> [WHAT YOU NEED TO DO]:
Among the records below, find each line that includes the string "ConnCtx" and copy it.

==================================================

(* ===== verification/Gateway.v ===== *)
(** * The running server (src/server.rs, [serve] and [handle_client])

    The accept loop, the handlers of all its clients and everybody else's operations on the pool,
    interleaved over the one pool and the one history they share. What Server.v has as one function
    is here a state machine whose steps are a critical section of the pool or the history, or a
    stretch of work on the client's own connection; the function is one of its schedules. *)
From S2P Require Import Prelude F64 Text Types Addr Utils Proxy Pool PoolSteps Holds Http Net Negotiator Client Relay Server Trades Listener.
Open Scope Z_scope.

Section gateway.
Context `{HO : HashOrder} `{N : Notify} `{UC : UnicodeCase} `{TL : TunnelLibs} `{SP : Splice}.

(** [ConnCtx], less what is shared and changes; the resolver by its answers. *)
Record ConnCtx := { cx_lookup : str -> option (list IpAddr); cx_max_tries : nat; cx_auth : option AuthExpect }.
Definition conn_ctx (lookup_ip : str -> option (list IpAddr)) (cfg : PoolConfig) (auth : option str) : ConnCtx :=
  {| cx_lookup := lookup_ip; cx_max_tries := max_tries cfg; cx_auth := auth_expect <$> auth |}.

(** What one request keeps over its attempts. *)
Record Job := { jb_req : ClientRequest; jb_key : ClientKey; jb_target : Target }.
Inductive HPc :=
| HParse
| HGate (req : ClientRequest)
| HReply (text : str)                                   (* about to write its last words *)
| HGet (j : Job) (attempt : nat) (t : Task)
| HCount (j : Job) (attempt : nat) (px : Proxy)         (* about to count a rotation *)
| HRelay (j : Job) (attempt : nat) (px : Proxy)
| HRecord (j : Job) (px : Proxy)                        (* about to record who served it *)
| HPut (j : Job) (next : option nat) (failed : bool) (px : Proxy)
| HNotify (j : Job) (next : option nat)                 (* pushed, the waiters not yet woken *)
| HEnd.
Record Handler := { hd_peer : IpAddr; hd_client : Conn; hd_pc : HPc }.
Definition at_hpc (h : Handler) (pc : HPc) : Handler := {| hd_peer := hd_peer h; hd_client := hd_client h; hd_pc := pc |}.
Definition with_client (h : Handler) (c : Conn) (pc : HPc) : Handler := {| hd_peer := hd_peer h; hd_client := c; hd_pc := pc |}.
(** What a step meets: the clock, the liveness probe, the dial. *)
Record Input := { in_now : Z; in_live : bool; in_dial : Dial }.

Definition hands (h : Handler) : list Proxy :=
  match hd_pc h with
  | HGet _ _ t => held t
  | HCount _ _ px | HRelay _ _ px | HRecord _ px | HPut _ _ _ px => [px]
  | _ => []
  end.

Definition get_task (j : Job) : Task := {| t_scheme := rq_scheme (jb_req j); t_key := jb_key j; t_pc := GStart 0 |}.
Definition failure_reply (j : Job) : HPc := HReply (terminal_failure (rq_frontend (jb_req j))).
(** The head of the loop over the attempts. *)
Definition begin (cx : ConnCtx) (j : Job) (attempt : nat) : HPc :=
  if (attempt <? cx_max_tries cx)%nat then HGet j attempt (get_task j) else failure_reply j.
Definition continue (cx : ConnCtx) (j : Job) (next : option nat) : HPc :=
  match next with Some attempt => begin cx j attempt | None => HEnd end.
Definition got (j : Job) (attempt : nat) (t : Task) : HPc :=
  match t_pc t with
  | GDone (Some px) => HCount j attempt px
  | GDone None => failure_reply j
  | _ => HGet j attempt t
  end.
Definition relayed (j : Job) (attempt : nat) (px : Proxy) (out : RelayOutcome) : HPc :=
  match out with
  | ROk => HRecord j (record_attempt (Some f_zero) None px)
  | RetryableFailure e => HPut j (Some (S attempt)) true (record_attempt None (Some e) px)
  | ClientCommitted e => HPut j None true (record_attempt None (Some e) px)
  | ClientGone => HPut j None false (record_attempt (Some f_zero) None px)
  end.
Definition job_of (cx : ConnCtx) (cfg : PoolConfig) (peer_ip : IpAddr) (req : ClientRequest) : Job :=
  {| jb_req := req; jb_key := client_key cfg peer_ip req;
     jb_target := {| tg_host := rq_host req; tg_ip := ok (resolve (cx_lookup cx) (rq_host req)); tg_port := rq_port req |} |}.
Definition gate (cx : ConnCtx) (peer_ip : IpAddr) (req : ClientRequest) (w : World) (m : History) : HPc * World :=
  if auth_refused (cx_auth cx) req then (HReply auth_required, w)
  else if decide (rq_host req = lit "proxycontrol") then
    let '(reply, pool) := serve_control req (w_pool w) m peer_ip
                            (control_remove_allowed (bool_decide (is_Some (cx_auth cx))) peer_ip) in
    (HReply reply, with_pool pool w)
  else
    (begin cx (job_of cx (config (w_pool w)) peer_ip req) 0, w).

(** One step of a handler; [None] when it has ended, or waits: for a notification, for an upstream
    or for the client. *)
Definition handler_step (cx : ConnCtx) (x : Input) (h : Handler) (w : World) (m : History)
    : option (Handler * World * History) :=
  match hd_pc h with
  | HParse =>
      match parse_client_request (cx_auth cx) (hd_client h) with
      | (Ok req, c) => Some (with_client h c (HGate req), w, m)
      | (Err _, c) => Some (with_client h c HEnd, w, m)
      end
  | HGate req => let '(pc, w) := gate cx (hd_peer h) req w m in Some (at_hpc h pc, w, m)
  | HReply text => let? (_, c) := write_forever text (hd_client h) in Some (with_client h c HEnd, w, m)
  | HGet j a t => let? (t, w) := task_step (in_now x) (in_live x) t w in Some (at_hpc h (got j a t), w, m)
  | HCount j a px => Some (at_hpc h (HRelay j a px), if (0 <? a)%nat then rotate w else w, m)
  | HRelay j a px =>
      let? (out, c) := relay (hd_client h) (in_dial x) px (choose_proto px (rq_scheme (jb_req j))) (jb_target j) (jb_req j)
                         (http_allowed_codes (config (w_pool w))) in
      Some (with_client h c (relayed j a px out), w, m)
  | HRecord j px =>
      Some (at_hpc h (HPut j None false px), w, history_record (history_key (hd_peer h) (rq_path (jb_req j))) (peer px) m)
  | HPut j next failed px =>
      Some (at_hpc h (if put_pushes px w then HNotify j next else continue cx j next),
            if failed then put_failed_world (in_now x) px w else put_ok_world px w, m)
  | HNotify j next => Some (at_hpc h (continue cx j next), notify_all w, m)
  | HEnd => None
  end.

(** The server: the accept loop and its handlers, one for each client it admitted. *)
Record Gateway := mkGw { gw_listener : Listener.Listener; gw_handlers : list Handler; gw_world : World; gw_history : History }.
Inductive GwEvent :=
| GwShutdown | GwStop | GwReady | GwPermit | GwRefused
| GwAccept (peer : IpAddr) (client : Conn)
| GwStep (i : nat) (x : Input)
| GwClose (i : nat)              (* a handler that has ended gives its permit back *)
| GwEnv (op : EnvOp).            (* anybody else, on the pool *)
Definition new_handler (peer : IpAddr) (client : Conn) : Handler := {| hd_peer := peer; hd_client := client; hd_pc := HParse |}.
(** The accept loop's share of an event. *)
Definition listen_event (e : GwEvent) (g : Gateway) : option LEvent :=
  match e with
  | GwShutdown => Some LShutdown | GwStop => Some LStop | GwReady => Some (LPoll (gw_world g))
  | GwPermit => Some LPermit | GwRefused => Some LAcceptError | GwAccept peer _ => Some (LClient peer)
  | GwClose i => Some (LEnd i)
  | GwStep _ _ | GwEnv _ => None
  end.
Definition ended (h : Handler) : bool := match hd_pc h with HEnd => true | _ => false end.
Definition gw_step (cx : ConnCtx) (e : GwEvent) (g : Gateway) : option Gateway :=
  match e with
  | GwEnv op => Some (mkGw (gw_listener g) (gw_handlers g) (env_step op (gw_world g)) (gw_history g))
  | GwStep i x =>
      let? h := gw_handlers g !! i in
      let? (h, w, m) := handler_step cx x h (gw_world g) (gw_history g) in
      Some (mkGw (gw_listener g) (<[i := h]> (gw_handlers g)) w m)
  | e =>
      let? _ := match e with GwClose i => let? h := gw_handlers g !! i in if ended h then Some tt else None | _ => Some tt end in
      let? le := listen_event e g in
      let? l := listen_step le (gw_listener g) in
      Some (mkGw l (gw_handlers g ++ match e with GwAccept peer c => [new_handler peer c] | _ => [] end) (gw_world g) (gw_history g))
  end.
Fixpoint gw_run (cx : ConnCtx) (es : list GwEvent) (g : Gateway) : option Gateway :=
  match es with [] => Some g | e :: es => let? g := gw_step cx e g in gw_run cx es g end.
(** [serve], its socket bound, over a pool. *)
Definition gw_start (pool : Pool) (min_queue : nat) (rng : Z) : Gateway :=
  mkGw (new_listener (config pool) min_queue) [] (mkWorld pool rng notify_new 0) ∅.
(* ===== verification/Scrape.v ===== *)
(** * The sockets of a server, and the metrics port (src/server.rs, [serve], [ServerHandle], [serve_metrics])

    How [serve] sets its socket up and hands out a handle, then the small HTTP responder that reports
    on the pool while the clients' handlers work on it: a state machine run beside the one of
    Gateway.v, over the same pool. A scrape reads the pool three times. *)
From S2P Require Import Prelude F64 Text Types Addr Utils Proxy Pool PoolSteps Http Net Negotiator Client Relay Server Listener Gateway Report.
Open Scope Z_scope.

(** ** Sockets *)
Inductive SockCall := NewV4 | NewV6 | ReuseAddr | Bind (addr : IpAddr * Z) | Listen (backlog : Z) | LocalAddr.
(** The operating system: its answer to a call, given the calls before it. *)
Class Sockets := {
  sock_call : list SockCall -> SockCall -> bool;
  sock_local : list SockCall -> IpAddr * Z;
}.
(** A running server's handle: its address; what it cancels is the server it came with. *)
Record ServerHandle := { local_addr : IpAddr * Z }.

Section sockets.
Context `{SO : Sockets}.
(** The calls [serve] makes before the [?] of one of them ends it; [true] when all were answered. *)
Fixpoint sock_calls (cs : list SockCall) (done : list SockCall) : bool * list SockCall :=
  match cs with
  | [] => (true, done)
  | c :: cs => if sock_call done c then sock_calls cs (done ++ [c]) else (false, done ++ [c])
  end.
Definition open_socket (addr : IpAddr * Z) (backlog : Z) : list SockCall :=
  [if is_ipv4 addr.1 then NewV4 else NewV6; ReuseAddr; Bind addr; Listen backlog; LocalAddr].
Definition serve_listen (addr : IpAddr * Z) (backlog : Z) : option ServerHandle * list SockCall :=
  let '(okay, calls) := sock_calls (open_socket addr backlog) [] in
  ((if okay then Some {| local_addr := sock_local calls |} else None), calls).
(** [serve]: a handle and a server, or an error and neither. *)
Definition serve `{HO : HashOrder} `{N : Notify} (addr : IpAddr * Z) (pool : Pool) (min_queue : nat) (backlog : Z) (auth : option str)
    (lookup_ip : str -> option (list IpAddr)) (rng : Z) : option (ServerHandle * (ConnCtx * Gateway)) :=
  let? h := (serve_listen addr backlog).1 in
  Some (h, (conn_ctx lookup_ip (config pool) auth, gw_start pool min_queue rng)).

==================================================

> [EXPECTED ANSWER]:
(** [ConnCtx], less what is shared and changes; the resolver by its answers. *)
Record ConnCtx := { cx_lookup : str -> option (list IpAddr); cx_max_tries : nat; cx_auth : option AuthExpect }.
Definition conn_ctx (lookup_ip : str -> option (list IpAddr)) (cfg : PoolConfig) (auth : option str) : ConnCtx :=
Definition begin (cx : ConnCtx) (j : Job) (attempt : nat) : HPc :=
Definition continue (cx : ConnCtx) (j : Job) (next : option nat) : HPc :=
Definition job_of (cx : ConnCtx) (cfg : PoolConfig) (peer_ip : IpAddr) (req : ClientRequest) : Job :=
Definition gate (cx : ConnCtx) (peer_ip : IpAddr) (req : ClientRequest) (w : World) (m : History) : HPc * World :=
Definition handler_step (cx : ConnCtx) (x : Input) (h : Handler) (w : World) (m : History)
Definition gw_step (cx : ConnCtx) (e : GwEvent) (g : Gateway) : option Gateway :=
Fixpoint gw_run (cx : ConnCtx) (es : list GwEvent) (g : Gateway) : option Gateway :=
    (lookup_ip : str -> option (list IpAddr)) (rng : Z) : option (ServerHandle * (ConnCtx * Gateway)) :=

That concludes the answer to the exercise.